En ce moment, madame d’Esther avait distingué, parmi tous les hommes du monde qui se pressaient vainement autour d’elle, un jeune officier de mérite, nommé M. de la Plaine.

Ernest de la Plaine était bien fait, élégant sans fatuité, possédait le don de plaire par ses manières et par une certaine grâce native. Il avait une de ces figures graves auxquelles la nature a, dans un moment d’erreur, donné tous les caractères de la passion et toutes les séductions de la mélancolie ; il était éminemment spirituel et très-instruit. En le rencontrant, madame d’Esther préféra sa conversation à celle des gens dont elle était environnée, parce que les hommes instruits et spirituels n’abondaient pas autour d’elle ; Ernest lui plut, et elle laissa voir son goût pour lui, parce qu’elle n’avait aucune arrière-pensée ; sa naïveté fut mal comprise, et les gens du monde dirent, dans leur langage si favorable à la médisance, que madame d’Esther avait distingué M. de la Plaine.

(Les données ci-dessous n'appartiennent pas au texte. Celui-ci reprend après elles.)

Definition Stale (e : GateEvidence) (targetSHA : string) : bool :=
  negb (blank targetSHA) && negb (blank (ev_TargetSHA e))
  && negb (String.eqb (ev_TargetSHA e) targetSHA).

Definition MergeEvidence (existing observed : GateEvidence) : GateEvidence :=
  if String.eqb (ev_GateID existing) "" then observed
  else if negb (String.eqb (ev_TargetSHA existing) (ev_TargetSHA observed)) then observed
  else if gate_severity (ev_Result observed) <=? gate_severity (ev_Result existing) then existing
  else observed.

(** The ledger: a missing gate reads as the zero evidence. *)
Definition record_evidence (m : gmap string GateEvidence) (ev : GateEvidence)
  : gmap string GateEvidence :=
  <[ev_GateID ev := MergeEvidence (default no_evidence (m !! ev_GateID ev)) ev]> m.

(** * The progression decision *)

Inductive BlockReason : Type := BlockMissing | BlockFailed | BlockStale | BlockUnknownTarget.

Record GateBlock : Type := mkGateBlock {
  gb_GateID : string;
  gb_Reason : BlockReason;
  gb_Result : string;
  gb_EvidenceSHA : string;
  gb_Detail : string
}.

Definition shortSHA (s : string) : string :=
  if (9 <? String.length s)%nat then String.substring 0 9 s else s.

Definition firstLine (s : string) : string :=
  match before_first (bytes [10]) s with Some l => TrimSpace l | None => TrimSpace s end.

(** GateBlock.String. *)
Definition block_String (b : GateBlock) : string :=
  match gb_Reason b with
  | BlockMissing => gb_GateID b +:+ ": required, and no evidence has been recorded"
  | BlockStale => gb_GateID b +:+ ": passed against " +:+ shortSHA (gb_EvidenceSHA b)
                  +:+ ", which is not the code in hand"
  | BlockUnknownTarget => gb_GateID b +:+ ": there is no target revision to certify against"
  | BlockFailed =>
      let detail := if String.eqb (gb_Detail b) "" then ""
                    else " — " +:+ firstLine (gb_Detail b) in
      gb_GateID b +:+ ": recorded " +:+ gb_Result b +:+ " against "
      +:+ shortSHA (gb_EvidenceSHA b) +:+ detail
  end.

Record ProgressionDecision : Type := mkDecision {
  pd_Allowed : bool;
  pd_Risk : string;
  pd_TargetSHA : string;
  pd_Required : list string;
  pd_Satisfied : list string;
  pd_Blocking : list GateBlock
}.

(** ProgressionDecision.Reason. *)
Definition decision_Reason (d : ProgressionDecision) : string :=
  let nreq := Z.of_nat (length (pd_Required d)) in
  let nblock := Z.of_nat (length (pd_Blocking d)) in
  if negb (pd_Allowed d) && (nreq =? 0) && (nblock =? 0) then "no progression decision was recorded"
  else if pd_Allowed d then
    if nreq =? 0 then "risk " +:+ pd_Risk d +:+ " requires no mechanical gate"
    else "every gate required at risk " +:+ pd_Risk d +:+ " has passing evidence for "
         +:+ shortSHA (pd_TargetSHA d) +:+ ": " +:+ join_with ", " (pd_Required d)
  else Itoa nblock +:+ " of " +:+ Itoa nreq +:+ " gate(s) required at risk " +:+ pd_Risk d
       +:+ " do not permit progression: " +:+ join_with "; " (block_String <$> pd_Blocking d).

(** The switch of the loop: the gate is satisfied, or why it blocks. *)
Definition judge (targetSHA : string) (evidence : gmap string GateEvidence) (id : string)
  : option GateBlock :=
  match evidence !! id with
  | None => Some (mkGateBlock id BlockMissing "" "" "")
  | Some ev =>
      if Certifies ev targetSHA then None
      else if negb (Passed (ev_Result ev)) then
        Some (mkGateBlock id BlockFailed (ev_Result ev) (ev_TargetSHA ev) (ev_Detail ev))
      else if Stale ev targetSHA then
        Some (mkGateBlock id BlockStale (ev_Result ev) (ev_TargetSHA ev) "")
      else Some (mkGateBlock id BlockUnknownTarget (ev_Result ev) "" "")
  end.
(* ===== verification/RunRunnerFacts.v ===== *)
(** Frame lemmas of the runner: what journaling, publishing, evidence and the fence leave
    alone, and what one attempt does to the queue. *)
From stdpp Require Import sorting.
From S2P Require Import Prelude GoStd RunFailure RunQA RunPlan RunJournal.
From S2P Require Import RunQueue RunController RunFence RunSpec RunPreflight RunRunner.
From S2P Require Import RunQueueProps.

(** * What the journal says, less the noise *)

(** The records a restart or an auditor goes by: a verified fence, and a task that was
    started, succeeded or was resumed; everything else is reporting. *)
Definition marking (k : RecordKind) : bool :=
  match k with
  | RecordFenceVerified | RecordTaskStarted | RecordTaskSucceeded | RecordTaskResumed => true
  | _ => false
  end.

Definition mark (runID : string) (rec : JournalRecord) : option (RecordKind * string) :=
  if String.eqb (jr_RunID rec) runID && marking (jr_Kind rec) then Some (jr_Kind rec, jr_TaskID rec) else None.

Definition marks (runID : string) (log : list JournalRecord) : list (RecordKind * string) :=
  omap (mark runID) log.

Lemma marks_app runID a b : marks runID (a ++ b) = marks runID a ++ marks runID b.
Proof. apply omap_app. Qed.

(** Every append is written and synced. *)
Definition durable (w : World) : Prop := forall n, w_append w n = Durable.

(** The marks a stretch of a run adds to those of the journal: all it has to say when every
    append is durable, and in any world a part of it in its order, since the runner goes on
    when an append fails. *)
Definition says (w : World) (old ms new : list (RecordKind * string)) : Prop :=
  exists ms', new = old ++ ms' /\ ms' `sublist_of` ms /\ (durable w -> ms' = ms).

Lemma says_nothing w ms : says w ms [] ms.
Proof. exists []. by rewrite app_nil_r. Qed.

Lemma says_trans w a m1 b m2 c : says w a m1 b -> says w b m2 c -> says w a (m1 ++ m2) c.
Proof.
  intros (x & -> & S1 & D1) (y & -> & S2 & D2). exists (x ++ y). split; [by rewrite app_assoc|].
  split; [by apply sublist_app|]. intros Hd. by rewrite D1, D2.
Qed.

(** The numbers of the journal increase, up to the last one given out. *)
Record seq_ok (r : Runner) : Prop := {
  so_sorted : StronglySorted Z.lt (jr_Seq <$> rn_log r);
  so_range : Forall (fun s => 0 < s <= rn_seq r) (jr_Seq <$> rn_log r);
  so_nonneg : 0 <= rn_seq r
}.

(** * What never changes in a run *)

Definition core (r : Runner) : Spec * Plan * option Report * option Owner * string :=
  (rn_Spec r, rn_Plan r, rn_Report r, rn_Lock r, rn_runID r).

(** What an operation of the runner other than a queue update leaves alone. *)
Record frame (w : World) (r r' : Runner) : Prop := {
  fr_core : core r' = core r;
  fr_queue : rn_Queue r' = rn_Queue r;
  fr_stop : rn_stopReason r' = rn_stopReason r;
  fr_outcome : rn_stopOutcome r' = rn_stopOutcome r;
  fr_prefix : rn_log r `prefix_of` rn_log r';
  fr_seq : seq_ok r -> seq_ok r';
  fr_marks : marks (rn_runID r) (rn_log r') = marks (rn_runID r) (rn_log r)
}.

Lemma core_runID r r' : core r' = core r -> rn_runID r' = rn_runID r.
Proof. unfold core. congruence. Qed.

#[export] Instance frame_preorder w : PreOrder (frame w).
Proof.
  split; [by intros r|]. intros r1 r2 r3 [C1 Q1 S1 O1 P1 N1 M1] [C2 Q2 S2 O2 P2 N2 M2].
  apply core_runID in C1 as I1. rewrite I1 in M2.
  split; [congruence..|by etrans|auto|congruence].
Qed.

(** A field that journals, numbers and marks do not see. *)
Lemma frame_same w r r' :
  core r' = core r -> rn_Queue r' = rn_Queue r -> rn_stopReason r' = rn_stopReason r ->
  rn_stopOutcome r' = rn_stopOutcome r -> rn_log r' = rn_log r -> rn_seq r' = rn_seq r -> frame w r r'.
Proof.
  intros Hc Hq Hs Ho Hl Hn. split; [done..|by rewrite Hl| |by rewrite Hl].
  intros [S1 S2 S3]. split; by rewrite ?Hl, ?Hn.
Qed.

Section facts.
Context `{GoTables} (w : World).

(** One more record keeps the numbers in order, whether or not it was written. *)
Lemma append_seq rec r : seq_ok r -> seq_ok (append w rec r).1.
Proof.
  intros [S1 S2 S3].
  assert (Hle : Forall (fun s => 0 < s <= rn_seq r + 1) (jr_Seq <$> rn_log r)).
  { eapply Forall_impl; [exact S2|]. simpl. lia. }
  assert (Hsnoc : seq_ok (logged (rn_seq r + 1) (rn_log r ++ [stamp r rec]) r)).
  { split; simpl; [| |lia].
    - rewrite fmap_app. apply StronglySorted_app_2; [|done|repeat constructor].
      rewrite Forall_forall in S2. intros x y Hx Hy. apply list_elem_of_singleton in Hy. subst.
      specialize (S2 x Hx). simpl. lia.
    - rewrite fmap_app, Forall_app. split; [done|]. constructor; [simpl; lia|constructor]. }
  unfold append. destruct (w_append w (rn_tick r)); simpl; [done|split; simpl; [done|done|lia]|done].
Qed.

Lemma append_prefix rec r : rn_log r `prefix_of` rn_log (append w rec r).1.
Proof. unfold append. destruct (w_append w (rn_tick r)); simpl; [by eexists|done|by eexists]. Qed.

(** A record literal of the runner is stamped with the run. *)
Lemma append_marks rec r :
  jr_RunID rec = "" ->
  says w (marks (rn_runID r) (rn_log r)) (if marking (jr_Kind rec) then [(jr_Kind rec, jr_TaskID rec)] else [])
    (marks (rn_runID r) (rn_log (append w rec r).1)).
Proof.
  intros He. set (ms := if marking _ then _ else _).
  assert (Hw : marks (rn_runID r) (rn_log r ++ [stamp r rec]) = marks (rn_runID r) (rn_log r) ++ ms).
  { rewrite marks_app. f_equal. unfold marks. simpl. unfold mark, stamp. simpl. rewrite He. simpl.
    rewrite String.eqb_refl. simpl. unfold ms. by destruct (marking _). }
  unfold append. destruct (w_append w (rn_tick r)) as [|e|e] eqn:E; simpl; [by exists ms| |by exists ms].
  exists []. rewrite app_nil_r. split; [done|]. split; [apply sublist_nil_l|]. intros Hd. by rewrite Hd in E.
Qed.
(* ===== verification/RunOutcome.v ===== *)
(** The run as a whole: it always ends within the drives its plan allows, its verdict is
    completed exactly when the work and the gates are, and its journal keeps the
    promises a restart relies on. *)
From stdpp Require Import sorting.
From S2P Require Import Prelude GoStd RunFailure RunQA RunPlan RunJournal.
From S2P Require Import RunQueue RunController RunFence RunSpec RunPreflight RunRunner.
From S2P Require Import RunQueueProps RunRunnerFacts RunDrain RunHistory.

(** * The drives of a plan *)

Lemma slack_drives t : 0 <= qt_Resumes t -> (slack t <= task_drives (qt_Task t))%nat.
Proof.
  intros Hr. unfold slack, task_drives. assert (0 <= AttemptCount t) by (unfold AttemptCount; lia).
  destruct (qt_State t); lia.
Qed.

Lemma queue_slack_plan plan q :
  follows plan q -> (forall p t, task_at q p = Some t -> 0 <= qt_Resumes t) ->
  (queue_slack q <= plan_drives plan)%nat.
Proof.
  intros [Hf _] Hr. unfold queue_slack, plan_drives, task_at in *. rewrite <- Hf. clear Hf. revert Hr. generalize (q_tasks q). intros ts Hr.
  induction ts as [|t ts IH]; [simpl; lia|]. assert (H1 := slack_drives t (Hr 0%nat t eq_refl)).
  assert (H2 := IH (fun p => Hr (S p))). rewrite !fmap_cons. change (slack t + sum_list (slack <$> ts) <= task_drives (qt_Task t) + sum_list (task_drives <$> (qt_Task <$> ts)))%nat. lia.
Qed.

Lemma start_queue_resumes plan bs st p t :
  task_at (start_queue plan bs st) p = Some t -> 0 <= qt_Resumes t.
Proof.
  unfold start_queue. destruct (resumed st); [|intros [-> _]%NewQueue_task; done].
  intros (u & Hu & Hk)%propagateHolds_kept. unfold task_at in Hu. simpl in Hu. rewrite list_lookup_fmap in Hu.
  destruct (q_tasks (NewQueue plan bs) !! p) as [x|] eqn:Ex; [|done]. simpl in Hu. injection Hu as <-.
  destruct (NewQueue_task plan bs p x Ex) as [H0 _].
  assert (Hx : 0 <= qt_Resumes (restore_task st x)).
  { unfold restore_task. case_bool_decide; [simpl; lia|].
    set (m := zget (rs_Resumes st) _). assert (Hm : 0 <= (if qt_Resumes x <? m then m else qt_Resumes x)).
    { destruct (Z.ltb_spec (qt_Resumes x) m); lia. }
    cbv zeta. set (n := if qt_Resumes x <? m then m else qt_Resumes x) in *. clearbody n.
    cbn [qt_Resumes]. destruct (_ <? n); [exact Hm|]. case_bool_decide; exact Hm. }
  by destruct Hk as [->|[_ [r ->]]].
Qed.

(** * A started run *)

Section run.
Context `{GoTables} (w : World) (spec : Spec) (plan : Plan) (g : Ground) (r : Runner).
Context (Hbegin : Begin w spec plan g = Ok r).

Lemma begun_live :
  live r /\ rn_Plan r = plan /\ rn_Spec r = spec /\ (queue_slack (rn_Queue r) <= plan_drives plan)%nat.
Proof.
  destruct (Begin_ok _ _ _ _ _ Hbegin) as (recs & tr & lock & _ & _ & Hok & _ & _ & Hf).
  apply fr_core in Hf as Hc. assert (Hq := fr_queue _ _ _ Hf). unfold core in Hc. simpl in Hc. injection Hc as H1 H2 _ _ _.
  split; [|split; [done|split; [done|]]].
  - eapply frame_live; [exact Hf|]. split; [exact Hok|apply start_queue_follows|apply start_queue_stable|done|done].
  - rewrite Hq. simpl. apply queue_slack_plan; [apply start_queue_follows|apply start_queue_resumes].
Qed.

(** What every returned run leaves. *)
Lemma run_drained fuel ev err r' :
  Run w fuel r = Some (Some ev, err, r') ->
  exists r2, drained r2 /\ core r2 = core r /\ ev = finish r2 /\ quiet w r2 r'.
Proof.
  destruct begun_live as (Hl & _). intros [[? _]|(r1 & r2 & Hq1 & Hr & Hq2 & Hev)]%Run_cases; [done|].
  injection Hev as ->. exists r2. apply (frame_live w r r1) in Hl as Hl1; [|apply Hq1].
  assert (Hd : drained r2 /\ core r2 = core r1).
  { destruct (run_loop_ok w (S (queue_slack (rn_Queue r1)) + fuel) r1 Hl1) as (r3 & Hr3 & Hc3 & Hd3); [lia|].
    assert (r3 = r2) as ->; [|done].
    assert (Hm := run_loop_more w fuel (S (queue_slack (rn_Queue r1))) r1 r2 Hr). congruence. }
  destruct Hd as [Hd Hc]. split; [done|]. split; [|done]. rewrite Hc. apply Hq1.
Qed.

End run.

(** * The verdict *)

Lemma Counts_zero q s : Counts q s = 0 <-> Forall (fun t => qt_State t <> s) (q_tasks q).
Proof.
  unfold Counts. induction (q_tasks q) as [|t ts IH]; [by split; [constructor|]|]. rewrite filter_cons, Forall_cons.
  case_decide; simpl in *; [split; [lia|tauto]|]. rewrite IH. tauto.
Qed.

Lemma failed_ids_nil q : failed_ids q = [] <-> Forall (fun t => qt_State t <> TaskFailed) (q_tasks q).
Proof.
  rewrite <- Counts_zero. unfold failed_ids, Counts. split.
  - intros E. apply (f_equal length) in E. rewrite (Permutation_length (sort_Strings_perm _)), length_fmap in E.
    simpl in E. lia.
  - intros E. destruct (filter _ (q_tasks q)); [done|]. simpl in E. lia.
Qed.

(** The verdict is completed exactly when nothing stopped the run, no task failed or is
    held, and the gates let the packet progress. *)
Lemma verdict_completed r :
  rn_stopOutcome r = "" \/ rn_stopOutcome r = RunAwaitingAuth \/ rn_stopOutcome r = RunBlockedHuman ->
  (verdict_of r).1 = RunCompleted
  <-> rn_stopReason r = "" /\ Forall (fun t => dead (qt_State t) = false) (q_tasks (rn_Queue r))
      /\ pd_Allowed (QADecision r) = true.
Proof.
  intros Ho. assert (Hdead : Forall (fun t => dead (qt_State t) = false) (q_tasks (rn_Queue r))
    <-> failed_ids (rn_Queue r) = [] /\ Counts (rn_Queue r) TaskHeld = 0).
  { rewrite failed_ids_nil, Counts_zero, <- Forall_and. apply Forall_iff. intros t.
    unfold dead. by destruct (qt_State t); simpl; intuition. }
  rewrite Hdead. unfold verdict_of. assert (Hc : 0 <= Counts (rn_Queue r) TaskHeld) by (unfold Counts; lia).
  destruct (String.eqb_spec (rn_stopReason r) "") as [Es|Es]; cbn [negb].
  2: { split; [|tauto]. destruct Ho as [-> |[-> | ->]]; done. }
  case_bool_decide as Ef; cbn [negb]; [|split; [done|tauto]].
  destruct (Z.ltb_spec 0 (Counts (rn_Queue r) TaskHeld)); cbn [andb].
  { split; [by destruct (awaits_auth r)|lia]. }
  destruct (pd_Allowed (QADecision r)); cbn [negb]; (split; [|done || by intros (_ & _ & ?)]); [|done].
  intros _. split; [done|]. split; [|done]. split; [done|lia].
Qed.

Lemma verdict_outcomes r :
  rn_stopOutcome r = "" \/ rn_stopOutcome r = RunAwaitingAuth \/ rn_stopOutcome r = RunBlockedHuman ->
  (verdict_of r).1 ∈ [RunCompleted; RunFailed; RunBlockedHuman; RunAwaitingAuth].
Proof.
  intros Ho. unfold verdict_of. destruct (String.eqb (rn_stopReason r) ""); cbn [negb].
  - repeat split_match; simpl; set_solver.
  - destruct Ho as [-> |[-> | ->]]; simpl; set_solver.
Qed.

Lemma drained_terminal r :
  drained r -> rn_stopReason r = "" ->
  forall p t, task_at (rn_Queue r) p = Some t -> Terminal (qt_State t) = true.
Proof.
  intros [D1 D2 D3 D4] Hs. destruct D3 as [?|[Hst Hn]]; [done|]. by apply (nothing_stranded (rn_Plan r)).
Qed.

(** * Theorems *)

(** (C9) Every granted run ends: whatever the commands answer, whatever fails to be
    written and whenever the run is cancelled, one turn more than the drives its plan
    allows is enough for the loop to return; and a run that was not stopped leaves no
    task pending. *)
Theorem Run_returns `{GoTables} w spec plan g r fuel :
  Begin w spec plan g = Ok r -> (plan_drives plan < fuel)%nat ->
  exists ev err r', Run w fuel r = Some (ev, err, r')
  /\ match ev with
     | None => err <> None
     | Some _ => rn_stopReason r' = "" -> forall p t, task_at (rn_Queue r') p = Some t -> Terminal (qt_State t) = true
     end.
Proof.
  intros Hb Hfuel. destruct (begun_live _ _ _ _ _ Hb) as (Hl & Hpl & _ & Hsl).
  assert (Hsome : exists ev err r', Run w fuel r = Some (ev, err, r') /\ (ev = None -> err <> None)).
  { unfold Run. assert (H1 := quiet_append w (started r) r eq_refl).
    destruct (append w (started r) r) as [r1 [e|]]; simpl in H1; [by eexists _, _, _|].
    assert (Hq : quiet w r (publish w "starting" None r1)) by (eapply quiet_trans; [exact H1|apply quiet_publish]).
    destruct (run_loop_ok w fuel (publish w "starting" None r1)) as (r2 & -> & _).
    { eapply frame_live; [apply Hq|done]. }
    { destruct Hq as [Hq _]. rewrite (fr_queue _ _ _ Hq). lia. }
    destruct (append w _ r2) as [r3 [e|]]; [by eexists _, _, _|]. destruct (w_completion w _); by eexists _, _, _. }
  destruct Hsome as (ev & err & r' & Hr & Hev). exists ev, err, r'. split; [done|]. destruct ev as [e|]; [|auto].
  destruct (run_drained w spec plan g r Hb _ _ _ _ Hr) as (r2 & Hd & _ & _ & [Hq _]).
  rewrite (fr_stop _ _ _ Hq), (fr_queue _ _ _ Hq). by apply drained_terminal.
Qed.

(** (C5) Completed is earned: the completion event of a granted run says completed
    exactly when nothing stopped the run, every task of the plan succeeded, and every
    gate the packet's risk class or policy makes mandatory has a recorded pass for the
    head the run finished on; every other run failed, is blocked on a person or awaits
    an authentication. *)
Theorem completed_exact `{GoTables} w spec plan g r fuel ev err r' :
  Begin w spec plan g = Ok r -> Run w fuel r = Some (Some ev, err, r') ->
  (ce_Outcome ev = RunCompleted
   <-> rn_stopReason r' = ""
       /\ (forall t, t ∈ pl_Tasks plan -> state_of (rn_Queue r') (tk_ID t) = Some TaskSucceeded)
       /\ (forall id, id ∈ RequiredGates (sp_QA spec) (pl_Risk plan) ->
           exists e, rn_Evidence r' !! id = Some e /\ ev_Result e = GatePass
                     /\ ev_TargetSHA e = fn_Head (rn_Fence r') /\ blank (fn_Head (rn_Fence r')) = false))
  /\ ce_Outcome ev ∈ [RunCompleted; RunFailed; RunBlockedHuman; RunAwaitingAuth].
Proof.
  intros Hb Hr. destruct (begun_live _ _ _ _ _ Hb) as (_ & Hpl & Hsp & _).
  destruct (run_drained w spec plan g r Hb _ _ _ _ Hr) as (r2 & Hd & Hc & -> & Hq & Hfe & Hev).
  assert (Hpl2 : rn_Plan r2 = plan) by (apply core_plan in Hc; congruence).
  assert (Hsp2 : rn_Spec r2 = spec) by (unfold core in Hc; congruence).
  split; [|by apply verdict_outcomes, Hd]. cbn [ce_Outcome finish]. rewrite verdict_completed by apply Hd.
  unfold QADecision. rewrite progression_allowed, Hpl2, Hsp2, Hfe, Hev, (fr_stop _ _ _ Hq).
  unfold state_of, indexed. rewrite (fr_queue _ _ _ Hq).
  split; intros (Hs & Ht & Hg); (split; [done|split; [|done]]).
  - intros t Hin. rewrite <- Hpl2 in Hin. destruct Hd as [D1 D2 D3 D4] eqn:Ed.
    assert (Hin' := Hin). rewrite <- (proj1 D2) in Hin'. apply list_elem_of_fmap in Hin' as (u & -> & Hu).
    apply list_elem_of_lookup in Hu as [p Hp]. assert (Hi := follows_indexed _ _ p u D1 D2 Hp). unfold indexed in Hi.
    rewrite Hi. simpl. assert (Hterm := drained_terminal r2 Hd Hs p u Hp).
    rewrite Forall_lookup in Ht. specialize (Ht p u Hp). by destruct (qt_State u).
  - apply Forall_lookup. intros p t Hp. destruct Hd as [D1 D2 D3 D4].
    assert (Hi := follows_indexed _ _ p t D1 D2 Hp). unfold indexed in Hi.
    specialize (Ht (qt_Task t)). rewrite Hi in Ht. simpl in Ht.
    assert (Hin : qt_Task t ∈ pl_Tasks plan).
    { rewrite <- Hpl2. apply list_elem_of_lookup. exists p. by eapply follows_task. }
    specialize (Ht Hin). injection Ht as ->. done.
Qed.

(** (C13) Every journal of a run refines the protocol: over any number of sessions, each
    killed anywhere, the journal is numbered in order and its marks are a trace of the
    protocol: of all of it when every append of every session was durable, and, when
    appends failed and the runner went on, of the part that needs no other record. *)
Theorem history_refines_protocol `{GoTables} lossless plan log :
  history lossless plan log ->
  protocol lossless plan (marks (pl_RunID plan) log) /\ StronglySorted Z.lt (jr_Seq <$> log).
Proof. intros [S1 S2 S3]%history_sound. done. Qed.

(** (C2) Across restarts, work whose success is in the journal is never started again,
    whatever appends failed.  When none did, a mutating task moreover never starts but
    under a fence verified for it just before, and no task is resumed more than one time
    past its budget, however often the run is restarted. *)
Theorem restart_promises `{GoTables} lossless plan log :
  history lossless plan log ->
  let ms := marks (pl_RunID plan) log in
  (forall i j id, (i < j)%nat -> ms !! i = Some (RecordTaskSucceeded, id) ->
     ms !! j <> Some (RecordTaskStarted, id))
  /\ (lossless = true ->
      (forall j id, ms !! j = Some (RecordTaskStarted, id) -> mutating plan id ->
        exists i, j = S i /\ ms !! i = Some (RecordFenceVerified, id))
      /\ (forall t, t ∈ pl_Tasks plan ->
        count_mark (RecordTaskResumed, tk_ID t) ms <= resume_bound t + 1)).
Proof.
  intros [S1 S2 S3]%history_sound ms. split; [|intros ->; split].
  - intros i j id Hij Hi Hj. destruct (protocol_start_at _ _ _ _ _ S3 Hj) as [Hn _]. by apply (Hn i).
  - intros j id Hj. by apply (protocol_start_at true plan ms j id S3).
  - intros t Ht. by apply (protocol_resumes plan).
Qed.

Ernest, se voyant distingué par une femme à la mode, la rechercha, redoubla de soins pour elle, obéissant ainsi à sa double vocation d’homme et d’officier. Il s’efforça de plaire à M. le comte d’Esther. Aujourd’hui le titre de comte ou de baron semble être une conséquence nécessaire de la patente des banquiers. Or, le bon capitaliste, ayant rencontré peu de gens capables de l’écouter, reçut à merveille M. de la Plaine, dont il croyait être compris ; et, de concert avec sa jolie femme, il conspira le bonheur de l’officier, qui, disait-il, était un très-aimable jeune homme.

Ces rencontres, ces soins, ces visites, ces conversations à onze heures qui s’établirent entre madame d’Esther et le capitaine étaient des choses extrêmement naturelles, en harmonie avec nos usages, et ne froissaient en rien ni les mœurs ni les lois. M. d’Esther pouvait bien prier M. de la Plaine de mener madame la comtesse au spectacle et au bal, quand, en sa qualité de mari, il n’en avait pas le temps. — M. Ernest la lui ramenait fidèlement. — Mais, pour un observateur, madame d’Esther marchait très-vertueusement, et, à son insu peut-être, sur la glace d’un abîme, sur une glace dont elle seule n’entendait pas les craquements.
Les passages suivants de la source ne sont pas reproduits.